Background: Studies on the distribution of indel sizes have consistently found that they obey a power law. This finding has lead several scientists to propose that logarithmic gap costs, G (k) = a + c ln k, are more biologically realistic than affine gap costs, G (k) = a + bk, for sequence alignment. Since quick and efficient affine costs are currently the most popular way to globally align sequences, the goal of this paper is to determine whether logarithmic gap costs improve alignment accuracy significantly enough the merit their use over the faster affine gap costs.
Results: A group of simulated sequences pairs were globally aligned using affine, logarithmic, and log-affine gap costs. Alignment accuracy was calculated by comparing resulting alignments to actual alignments of the sequence pairs. Gap costs were then compared based on average alignment accuracy. Log-affine gap costs had the best accuracy, followed closely by affine gap costs, while logarithmic gap costs performed poorly. Subsequently a model was developed to explain the results.

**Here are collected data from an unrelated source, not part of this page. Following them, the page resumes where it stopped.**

(** What the handler builds from the data the client returned. *)
Definition stories_result (data : value) : result resource_result :=
  let? results :=
    (if truthy data then prop data "Results" else Ok VUndefined) in
  if negb (truthy data) || negb (truthy results) then
    Ok {| contents := []; _meta := Some (MetaMessage "No stories found") |}
  else
    match results with
    | VArr stories =>
        let? cs := map_stories stories in
        let count := VNum (Z.of_nat (length stories)) in
        let? total := prop data "TotalResultCount" in
        let? pageSize := prop data "PageSize" in
        let? startIndex := prop data "StartIndex" in
        let? _ := to_primitive startIndex in
        let? _ := to_primitive pageSize in
        let? _ := to_primitive total in
        Ok {| contents := cs;
              _meta := Some (MetaPage (or_else total count) (or_else pageSize count)
                                      (or_else startIndex (VNum 1))
                                      (SumLessThan startIndex pageSize total)) |}
    | _ => Throw (TypeError "data.Results.map is not a function")
    end.

Definition handleStories (searchParams : list (string * string)) : M resource_result :=
  try_catch
    (data <- Client.getStories (collect_params searchParams) ;;
     lift (stories_result data))
    (fun e => ret {| contents := [];
                     _meta := Some (MetaError ("Failed to fetch stories: " ++ message e)) |}).

(** The handler of [rally://story/{id}]. *)
Definition story (id : string) : M resource_result :=
  try_catch
    (data <- Client.getStory id ;;
     if negb (truthy data) then
       ret {| contents := [];
              _meta := Some (MetaError ("Story not found with ID: " ++ id)) |}
     else
       ret {| contents := [{| uri := "rally://story/" ++ id;
                              text_of := TextJson EmptyString data |}];
              _meta := None |})
    (fun e => ret {| contents := [];
                     _meta := Some (MetaError ("Failed to fetch story: " ++ message e)) |}).

End Resources.

(** ** The server module

    [src/index.ts]: the search for a free port, the level filter of the
    logger, the progress tracker and the line framing of the custom STDIO
    mode. *)

Module Server.

(** *** [findAvailablePort]

    [available] answers [isPortAvailable]; one search asks about a port at
    most once. The loop runs on fuel; [findAvailablePort] gives it all the
    loop can use. *)
Fixpoint probe (available : Z -> bool) (startPort : Z) (fuel : nat) (port : Z)
  : option (result Z) :=
  match fuel with
  | O => None
  | S fuel' =>
      if available port then Some (Ok port)
      else
        let port' := port + 1 in
        if port' >? startPort + 100 then
          Some (Throw (Error ("Unable to find an available port after trying 100 ports starting from "
                              ++ string_of_Z startPort)))
        else probe available startPort fuel' port'
  end.

Definition findAvailablePort (available : Z -> bool) (startPort : Z) : option (result Z) :=
  probe available startPort 101 startPort.

(** *** [Logger]: which of its methods write, given [LOG_LEVEL]. *)

Inductive log_method : Type := LogDebug | LogInfo | LogWarn | LogError.

(** [process.env.LOG_LEVEL || 'info'] *)
Definition level_or_info (LOG_LEVEL : option string) : string :=
  match LOG_LEVEL with
  | Some l => if is_empty l then "info" else l
  | None => "info"
  end.

Definition writes (LOG_LEVEL : option string) (m : log_method) : bool :=
  match m with
  | LogDebug => match LOG_LEVEL with
                | Some l => String.eqb l "debug"
                | None => false
                end
  | LogInfo => existsb (String.eqb (level_or_info LOG_LEVEL)) ["debug"; "info"]
  | LogWarn => existsb (String.eqb (level_or_info LOG_LEVEL)) ["debug"; "info"; "warn"]
  | LogError => true
  end.

(** *** [ProgressTracker]

    The map of operations, the intervals that [setInterval] has started and
    [clearInterval] has not stopped, each with the operation and the
    callback its closure holds, and the calls made to callbacks. A callback
    is named by a number. *)

Record tracked : Type := { progress : Z; timer : nat }.

Record interval : Type := { timer_id : nat; operationId : string; callback : nat }.

Record tracker : Type := {
  operations : list (string * tracked);
  intervals : list interval;
  next_timer : nat
}.

Inductive called : Type := Called (callback : nat) (progress : Z) (message : string).

Definition new_tracker : tracker :=
  {| operations := []; intervals := []; next_timer := O |}.

(** [Map.get], [Map.set] and [Map.delete]. *)
Fixpoint map_get {A} (k : string) (m : list (string * A)) : option A :=
  match m with
  | [] => None
  | (k', v) :: rest => if String.eqb k k' then Some v else map_get k rest
  end.

Fixpoint map_set {A} (k : string) (v : A) (m : list (string * A)) : list (string * A) :=
  match m with
  | [] => [(k, v)]
  | (k', v') :: rest =>
      if String.eqb k k' then (k, v) :: rest else (k', v') :: map_set k v rest
  end.

Fixpoint map_delete {A} (k : string) (m : list (string * A)) : list (string * A) :=
  match m with
  | [] => []
  | (k', v') :: rest =>
      if String.eqb k k' then map_delete k rest else (k', v') :: map_delete k rest
  end.

Definition startOperation (id : string) (cb : nat) (t : tracker) : tracker * list called :=
  ({| operations := map_set id {| progress := 0; timer := next_timer t |} (operations t);
      intervals := (intervals t
                    ++ [{| timer_id := next_timer t; operationId := id; callback := cb |}])%list;
      next_timer := S (next_timer t) |},
   [Called cb 0 "Starting operation..."]).

Definition updateProgress (id : string) (p : Z) (t : tracker) : tracker :=
  match map_get id (operations t) with
  | Some op =>
      {| operations := map_set id {| progress := p; timer := timer op |} (operations t);
         intervals := intervals t;
         next_timer := next_timer t |}
  | None => t
  end.

(** One firing of an interval that is running. *)
Definition fire (i : interval) (t : tracker) : tracker * list called :=
  match map_get (operationId i) (operations t) with
  | Some op =>
      let newProgress := Z.min 95 (progress op + 5) in
      (updateProgress (operationId i) newProgress t,
       [Called (callback i) newProgress "Operation in progress..."])
  | None => (t, [])
  end.

(** The timer [id] fires, if it is still running. *)
Definition tick (id : nat) (t : tracker) : tracker * list called :=
  match List.find (fun i => Nat.eqb (timer_id i) id) (intervals t) with
  | Some i => fire i t
  | None => (t, [])
  end.
Lemma World_init_consistent : consistent World_init.
Proof.
  split; constructor; simpl.
  - intros id p H. by rewrite lookup_empty in H.
  - intros p. split; [set_solver|].
    intros (t & Ht & _). by rewrite lookup_empty in Ht.
  - done.
  - done.
  - done.
Qed.

(** Rewriting an object in place, keeping its ID and whether it has a
    [runStatus]. *)
Lemma heap_ok_store w p t t' :
  heap_ok w → heap w !! p = Some t →
  m_id t' = m_id t →
  (runStatus (m_status t') = None ↔ runStatus (m_status t) = None) →
  heap_ok (store p t' w).
Proof.
  intros [Hobj Hpend] Hp Hid Hrs. constructor; simpl.
  - intros id q Hq. destruct (decide (q = p)) as [->|Hne].
    + rewrite lookup_insert_eq. exists t'. split; [done|].
      destruct (Hobj id p Hq) as (t0 & Ht0 & <-). by simplify_eq.
    + rewrite lookup_insert_ne by done. by apply Hobj.
  - intros q. rewrite Hpend. destruct (decide (q = p)) as [->|Hne].
    + rewrite lookup_insert_eq. split.
      * intros (t0 & Ht0 & Hl & Hn). simplify_eq. exists t'.
        rewrite Hid, Hrs. done.
      * intros (t0 & Ht0 & Hl & Hn). simplify_eq. exists t.
        rewrite <- Hid, <- Hrs. done.
    + rewrite lookup_insert_ne by done. done.
Qed.

Lemma heap_ok_ext w w' :
  heap w' = heap w →
  m_allTasksByID (db w') = m_allTasksByID (db w) →
  m_pendingTasks (db w') = m_pendingTasks (db w) →
  heap_ok w → heap_ok w'.
Proof.
  intros Hh Ha Hp [Hobj Hpend].
  constructor.
  - rewrite Hh, Ha. done.
  - intros q. rewrite Hp, Hh, Ha. apply Hpend.
Qed.

Lemma heartbeatTask_consistent w p now :
  consistent w → live w p → consistent (heartbeatTask p now w).
Proof.
  intros [Hh Hs] (t & Hp & Hl). unfold heartbeatTask.
  rewrite (deref_lookup w p t Hp). split.
  - apply (heap_ok_store w p t); [done..| |].
    + unfold Task_heartbeat. by destruct (runStatus (m_status t)).
    + unfold Task_heartbeat. by destruct (runStatus (m_status t)) eqn:E; simpl; rewrite ?E.
  - destruct Hs. by constructor.
Qed.

Lemma markTaskFinished_calls_app tr1 tr2 :
  markTaskFinished_calls (tr1 ++ tr2)
  = markTaskFinished_calls tr1 + markTaskFinished_calls tr2.
Proof.
  induction tr1 as [|[|id] tr1 IH]; simpl; lia.
Qed.

Lemma markTaskFinished_calls_warnings n :
  markTaskFinished_calls (replicate n EvWarning) = 0.
Proof. induction n; simpl; lia. Qed.

Lemma markTaskFinished_calls_nonneg tr : 0 <= markTaskFinished_calls tr.
Proof. induction tr as [|[|id] tr IH]; simpl; lia. Qed.

Lemma markTaskFinished_consistent w p :
  consistent w → live w p → consistent (markTaskFinished p w).
Proof.
  intros [[Hobj Hpend] [Hnp Htot Hfin]] (t & Hp & Hl).
  unfold markTaskFinished. rewrite (deref_lookup w p t Hp).
  assert (Hsz : Z.of_nat (size (delete (m_id t) (m_allTasksByID (db w))))
                = Z.of_nat (size (m_allTasksByID (db w))) - 1).
  { rewrite map_size_delete_Some by eauto.
    assert (size (m_allTasksByID (db w)) ≠ 0%nat).
    { intros H0. apply map_size_empty_inv in H0. rewrite H0 in Hl.
      by rewrite lookup_empty in Hl. }
    lia. }
  split.
  - constructor; simpl.
    + intros id q Hq. apply lookup_delete_Some in Hq as [_ Hq]. by apply Hobj.
    + intros q. rewrite elem_of_difference, Hpend, not_elem_of_singleton.
      split.
      * intros [(t0 & Ht0 & Hl0 & Hn) Hne]. exists t0. split_and!; [done| |done].
        rewrite lookup_delete_ne; [done|]. intros Heq. rewrite Heq in Hl.
        by simplify_eq.
      * intros (t0 & Ht0 & Hl0 & Hn). apply lookup_delete_Some in Hl0 as [Hne Hl0].
        split; [by exists t0|]. intros ->. by simplify_eq.
  - constructor; simpl.
    + destruct (runStatus (m_status t)) as [rs|] eqn:Hrs.
      * rewrite pending_remove_absent.
        { by destruct (wasCanceled rs). }
        rewrite Hpend. intros (t0 & Ht0 & _ & Hn). by simplify_eq.
      * simpl. rewrite pending_size_remove; [lia|].
        rewrite Hpend. by exists t.
    + rewrite Hsz.
      destruct (runStatus (m_status t)) as [rs|]; [destruct (wasCanceled rs)|];
        simpl; lia.
    + rewrite markTaskFinished_calls_app. simpl.
      assert (Hf : numFinished
                match runStatus (m_status t) with
                | Some rs =>
                    if wasCanceled rs
                    then mkTaskStats (numPending (m_stats (db w))) (numRunning (m_stats (db w)))
                           (numCanceling (m_stats (db w)) - 1) (numFinished (m_stats (db w)))
                    else mkTaskStats (numPending (m_stats (db w))) (numRunning (m_stats (db w)) - 1)
                           (numCanceling (m_stats (db w))) (numFinished (m_stats (db w)))
                | None => mkTaskStats (numPending (m_stats (db w)) - 1) (numRunning (m_stats (db w)))
                           (numCanceling (m_stats (db w))) (numFinished (m_stats (db w)))
                end = numFinished (m_stats (db w))).
      { destruct (runStatus (m_status t)) as [rs|]; [destruct (wasCanceled rs)|]; done. }
      rewrite Hf, Hfin. unfold uint64_modulus.
      rewrite Zplus_mod_idemp_l. done.
Qed.

Lemma getUnusedTaskID_loop_found all randID sanityCount warnings samples id n :
  getUnusedTaskID_loop all randID sanityCount warnings samples = IdFound id n →
  all !! id = None.
Proof.
  revert randID sanityCount warnings.
  induction samples as [|r samples IH]; intros randID sanityCount warnings; simpl.
  - destruct (all !! randID) eqn:E; [done|]. intros [= <- _]. done.
  - destruct (all !! randID) eqn:E.
    + destruct (10 <? sanityCount + 1).
      * apply IH.
      * destruct (1000 <? sanityCount + 1); [done|]. apply IH.
    + intros [= <- _]. done.
Qed.

Lemma getUnusedTaskID_found w samples id n :
  getUnusedTaskID w samples = IdFound id n →
  m_allTasksByID (db w) !! id = None.
Proof.
  unfold getUnusedTaskID. destruct samples as [|r samples]; [done|].
  apply getUnusedTaskID_loop_found.
Qed.

Lemma createTask_consistent w info now addr samples task w' :
  consistent w → heap w !! addr = None →
  createTask info now addr samples w = Created task w' →
  consistent w'.
Proof.
  intros [[Hobj Hpend] [Hnp Htot Hfin]] Hfresh. unfold createTask.
  destruct (getUnusedTaskID w samples) as [id n| |] eqn:Hid; [|done..].
  apply getUnusedTaskID_found in Hid. intros [= <- <-].
  assert (Hnotin : addr ∉ m_pendingTasks (db w)).
  { rewrite Hpend. intros (t & Ht & _). by simplify_eq. }
  split.
  - constructor; simpl.
    + intros id' q Hq. apply lookup_insert_Some in Hq as [[<- <-]|[Hne Hq]].
      * rewrite lookup_insert_eq. by eexists.
      * destruct (Hobj id' q Hq) as (t & Ht & Hi).
        rewrite lookup_insert_ne by (intros ->; by simplify_eq). by exists t.
    + intros q. rewrite elem_of_union, elem_of_singleton, Hpend.
      destruct (decide (q = addr)) as [->|Hne].
      * rewrite lookup_insert_eq. split.
        -- intros _. eexists. split; [done|]. simpl.
           by rewrite lookup_insert_eq.
        -- by left.
      * rewrite lookup_insert_ne by done. split.
        -- intros [?|(t & Ht & Hl & Hn)]; [done|]. exists t.
           split_and!; [done| |done].
           rewrite lookup_insert_ne; [done|]. intros Heq. rewrite Heq in Hid.
           by simplify_eq.
        -- intros (t & Ht & Hl & Hn). right. exists t. split_and!; [done| |done].
           apply lookup_insert_Some in Hl as [[_ ?]|[_ ?]]; done.
  - constructor; simpl.
    + rewrite size_union by set_solver. rewrite size_singleton. lia.
    + rewrite map_size_insert_None by done. lia.
    + rewrite markTaskFinished_calls_app, markTaskFinished_calls_warnings.
      by rewrite Z.add_0_r.
Qed.

Lemma members_elem_of (s : gset N) p : p ∈ members s ↔ p ∈ s.
Proof. unfold members. by rewrite merge_sort_Permutation, elem_of_elements. Qed.

Lemma entries_elem_of (m : gmap N N) id p : (id, p) ∈ entries m ↔ m !! id = Some p.
Proof. unfold entries. by rewrite merge_sort_Permutation, elem_of_map_to_list. Qed.
(** * The non-local-target bookkeeping of [kernel_to_il.h]

    A shallow embedding of the classes declared in
    [runtime/vm/compiler/frontend/kernel_to_il.h]: [Fragment], the chain
    pointers of [BaseFlowGraphBuilder] / [FlowGraphBuilder], and the five
    scoped chain records [TryCatchBlock], [TryFinallyBlock],
    [BreakableBlock], [SwitchBlock] and [CatchBlock].

    The records are C++ objects that point at each other ([outer_],
    [outer_finally_]) and at the builder, and two of them cache join nodes
    in mutable fields.  They are therefore kept in an explicit store, one
    finite map per class from addresses to field records; a pointer is an
    [option addr], [None] being [NULL]. *)

From Stdlib Require Import ZArith Lia.
From stdpp Require Import gmap list.

Local Open Scope Z_scope.

(** ** Constants fixed outside the header *)

(** Modelled from the spec: two constants that the header uses and does not
    define.  [kBitsPerWord] is the width of [intptr_t], the type of every
    integer field of the header; it is fixed by the target.
    [kInvalidTryIndex] ([CatchClauseNode::kInvalidTryIndex]) is the
    try-index of code outside every try region.  Both are parameters. *)
Class VMConstants : Type := {
  kBitsPerWord : Z;
  kBitsPerWord_pos : 0 < kBitsPerWord;
  kInvalidTryIndex : Z;
}.

(** ** [intptr_t] *)

(** Values are kept in [Z]; the arithmetic expressions of the header
    ([next_used_try_index_++], [index_ + 1], [try_depth_ - 1],
    [depth_ + case_count_], [target_index - depth_]) go through [wrap],
    the two's-complement result at the width of the target.  Signed
    overflow is undefined in C++: a theorem that depends on the exact sum
    or difference says that it is representable ([in_range]). *)
Module IntPtr.
Section WithConstants.
Context `{VMConstants}.

Definition kMin : Z := - 2 ^ (kBitsPerWord - 1).
Definition kMax : Z := 2 ^ (kBitsPerWord - 1) - 1.

Definition in_range (z : Z) : Prop := kMin <= z <= kMax.

Definition wrap (z : Z) : Z := (z - kMin) mod 2 ^ kBitsPerWord + kMin.

Definition add (a b : Z) : Z := wrap (a + b).
Definition sub (a b : Z) : Z := wrap (a - b).

End WithConstants.
End IntPtr.

(** ** Outcomes *)

(** What a call does besides returning: an [ASSERT] that fires, a read or
    write through [NULL], a read through a pointer to a record whose
    lifetime has ended.  The last two are undefined behaviour in C++; the
    embedding stops the call there and names the cause.  [OutOfFuel] is the
    bound of the two chain walks being hit; in a store whose chains are
    acyclic it never happens. *)
Inductive fault : Type :=
  | AssertionFailure
  | NullDereference
  | DanglingDereference.
(** * Telegram expense bot: reported amounts, totals and the monthly archive

    A shallow embedding of the expense bot: the records of package [models];
    of package [database], the store operations, [CalculateTotals] and
    [ArchiveMonthlyData]; of package [utils], [ValidateAmount],
    [BuildInlineKeyboard] and the two CSV generators; of package [handlers],
    [MonthlyReset] with its two guarded steps, [SendMonthlyComparison],
    [handleNewTransaction] and [handleEditedMessage].  The properties of
    the aggregation engine, of the archive and of the handlers follow.

    Modelling conventions.
    - [float64] values are exact rationals extended with the IEEE 754 special
      values [+Inf], [-Inf] and [NaN]: arithmetic on finite values is exact
      (rounding and overflow of sums are not modelled, and there is a single
      zero), while everything the code can observe about the special values
      (they are produced by [strconv.ParseFloat] and by a division by zero,
      [NaN] propagates and compares false with everything) is kept.
      Where rounding decides a property, the loops concerned are given a
      second time on the binary64 values themselves (module [Binary64], on
      the primitive floats of the kernel).
    - Go [int] and [int64] are [Z]; strings are byte strings; string literals
      are kept as written in the Go source (escape sequences not expanded).
    - A Go [map] is a [gmap]; the order in which [range] visits its keys is
      not specified by the language and is drawn from the world state.
    - A MongoDB collection is the list of its documents in natural order;
      the Telegram Bot API is the trace of the requests issued to it.
    - Every store and transport call may fail; the outcome of the successive
      calls is drawn from the world state as well. *)

From Stdlib Require Import ZArith QArith Qcanon Lqa String Ascii List.
From Stdlib Require Floats.PrimFloat.
From stdpp Require Import base numbers gmap strings list fin_maps pretty sorting.

Open Scope Z_scope.
Set Warnings "-clear-no-such-hyp".

(** ** IEEE 754 binary64, without rounding *)

Inductive float64 : Type :=
  | Finite (q : Qc)
  | PosInf
  | NegInf
  | NaN.

#[global] Instance float64_eq_dec : EqDecision float64.
Proof. solve_decision. Defined.

#[global] Instance float64_inhabited : Inhabited float64 := populate (Finite 0%Qc).

(** The constant [0.0], the Go zero value of the type. *)
Definition fzero : float64 := Finite 0%Qc.

(** [float64(n)] for an integer [n]. *)
Definition float64_of_Z (n : Z) : float64 := Finite (Q2Qc (inject_Z n)).

(** [math.MaxFloat64]. *)
Definition MaxFloat64 : float64 := float64_of_Z (2 ^ 1024 - 2 ^ 971).

Definition fneg (x : float64) : float64 :=
  match x with
  | Finite a => Finite (- a)%Qc
  | PosInf => NegInf
  | NegInf => PosInf
  | NaN => NaN
  end.

(** [math.Abs]. *)
Definition fabs (x : float64) : float64 :=
  match x with
  | Finite a => Finite (if decide (0 ≤ a)%Qc then a else (- a)%Qc)
  | PosInf | NegInf => PosInf
  | NaN => NaN
  end.

Definition fadd (x y : float64) : float64 :=
  match x, y with
  | NaN, _ | _, NaN => NaN
  | Finite a, Finite b => Finite (a + b)%Qc
  | PosInf, NegInf | NegInf, PosInf => NaN
  | PosInf, _ | _, PosInf => PosInf
  | NegInf, _ | _, NegInf => NegInf
  end.

Definition fsub (x y : float64) : float64 := fadd x (fneg y).

(** Sign of the result of multiplying or dividing an infinity by the finite
    value [b] (zero counts as positive: the model has one zero). *)
Definition signed_inf (positive : bool) : float64 :=
  if positive then PosInf else NegInf.

Definition fmul (x y : float64) : float64 :=
  match x, y with
  | NaN, _ | _, NaN => NaN
  | Finite a, Finite b => Finite (a * b)%Qc
  | Finite a, PosInf | PosInf, Finite a =>
      if decide (a = 0%Qc) then NaN else signed_inf (bool_decide (0 < a)%Qc)
  | Finite a, NegInf | NegInf, Finite a =>
      if decide (a = 0%Qc) then NaN else signed_inf (bool_decide (a < 0)%Qc)
  | PosInf, PosInf | NegInf, NegInf => PosInf
  | PosInf, NegInf | NegInf, PosInf => NegInf
  end.

(** Division: a finite non-zero value divided by zero is an infinity, zero
    divided by zero is [NaN]; no case raises an error. *)
Definition fdiv (x y : float64) : float64 :=
  match x, y with
  | NaN, _ | _, NaN => NaN
  | Finite a, Finite b =>
      if decide (b = 0%Qc) then
        if decide (a = 0%Qc) then NaN else signed_inf (bool_decide (0 < a)%Qc)
      else Finite (a / b)%Qc
  | Finite _, (PosInf | NegInf) => Finite 0%Qc
  | PosInf, Finite b => signed_inf (bool_decide (0 ≤ b)%Qc)
  | NegInf, Finite b => signed_inf (bool_decide (b < 0)%Qc)
  | (PosInf | NegInf), (PosInf | NegInf) => NaN
  end.

(** The comparison operators of Go; every comparison with [NaN] is false,
    except [!=], which is true. *)
Definition flt (x y : float64) : bool :=
  match x, y with
  | NaN, _ | _, NaN => false
  | Finite a, Finite b => bool_decide (a < b)%Qc
  | NegInf, (Finite _ | PosInf) => true
  | Finite _, PosInf => true
  | _, _ => false
  end.

Definition feqb (x y : float64) : bool :=
  match x, y with
  | NaN, _ | _, NaN => false
  | _, _ => bool_decide (x = y)
  end.

Definition fle (x y : float64) : bool := flt x y || feqb x y.
Definition fgt (x y : float64) : bool := flt y x.
Definition fne (x y : float64) : bool := negb (feqb x y).

(** Sum of a list of floats, the terms being added from the left as a Go
    loop [total += x] does. *)
Definition fsum (l : list float64) : float64 := fold_left fadd l fzero.

(** A value is a number that is strictly greater than zero. *)
Definition strictly_positive (x : float64) : Prop := flt fzero x = true.

(** ** The Go standard library functions the code calls *)

(** *** Package [strings] and [strconv] *)

Definition byte_in (lo hi : N) (c : ascii) : bool :=
  ((lo <=? N_of_ascii c) && (N_of_ascii c <=? hi))%N.

Definition is_digit (c : ascii) : bool := byte_in 48 57 c.

Definition digit_value (c : ascii) : Z := Z.of_N (N_of_ascii c) - 48.

(** ASCII white space, as [unicode.IsSpace] has it on one-byte characters
    (tab, line feed, vertical tab, form feed, carriage return, space). *)
Definition is_space (c : ascii) : bool :=
  byte_in 9 13 c || byte_in 32 32 c.

Fixpoint trim_left (s : string) : string :=
  match s with
  | String c s' => if is_space c then trim_left s' else s
  | EmptyString => EmptyString
  end.

Definition string_rev (s : string) : string :=
  string_of_list_ascii (rev (list_ascii_of_string s)).

(** [strings.TrimSpace] on strings whose white space is ASCII. *)
Definition TrimSpace (s : string) : string :=
  string_rev (trim_left (string_rev (trim_left s))).

Definition lower (c : ascii) : ascii :=
  if byte_in 65 90 c then ascii_of_N (N_of_ascii c + 32) else c.

Fixpoint to_lower (s : string) : string :=
  match s with
  | String c s' => String (lower c) (to_lower s')
  | EmptyString => EmptyString
  end.

(** [strconv.Itoa]. *)
Definition Itoa (i : Z) : string := pretty i.

(** Reads a run of decimal digits: the number read so far, how many digits
    it has, and the rest of the input. *)
Fixpoint read_digits (s : string) (acc count : Z) : Z * Z * string :=
  match s with
  | String c s' =>
      if is_digit c then read_digits s' (10 * acc + digit_value c) (count + 1)
      else (acc, count, s)
  | EmptyString => (acc, count, s)
  end.

(** An optional sign: whether it is a minus, and the rest of the input. *)
Definition read_sign (s : string) : bool * string :=
  match s with
  | String "+"%char s' => (false, s')
  | String "-"%char s' => (true, s')
  | _ => (false, s)
  end.

(** [strconv.Atoi], for the use the handlers make of it ([n, _ := Atoi(s)]):
    the integer a decimal string denotes, and zero for any other string. *)
Definition Atoi (s : string) : Z :=
  let '(neg, s1) := read_sign s in
  let '(n, count, rest) := read_digits s1 0 0 in
  if (count =? 0) || negb (bool_decide (rest = EmptyString)) then 0
  else if neg then - n else n.

(** The special values [strconv.ParseFloat] recognizes, ignoring case: the
    unsigned string [NaN], and the optionally signed strings [Inf] and
    [Infinity]. *)
Definition special (s : string) : option float64 :=
  let l := to_lower s in
  if decide (l = "nan"%string) then Some NaN
  else
    let '(neg, body) := read_sign l in
    if decide (body = "inf"%string ∨ body = "infinity"%string)
    then Some (if neg then NegInf else PosInf)
    else None.

(** The exponent part of a decimal literal: empty, or [e] or [E], an
    optional sign and at least one digit, up to the end of the input. *)
Definition read_exponent (s : string) : option Z :=
  match s with
  | EmptyString => Some 0
  | String c s' =>
      if decide (lower c = "e"%char) then
        let '(neg, s1) := read_sign s' in
        let '(e, count, rest) := read_digits s1 0 0 in
        if (count =? 0) || negb (bool_decide (rest = EmptyString)) then None
        else Some (if neg then - e else e)
      else None
  end.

Conclusion: In contrast to initial expectations, logarithmic gap costs produce poor alignments and are actually not implied by the power-law behavior of gap sizes, given typical match and mismatch costs. Furthermore, affine gap costs not only produce accurate alignments but are also good approximations to biologically realistic gap costs. This work provides added confidence for the biological relevance of existing alignment algorithms.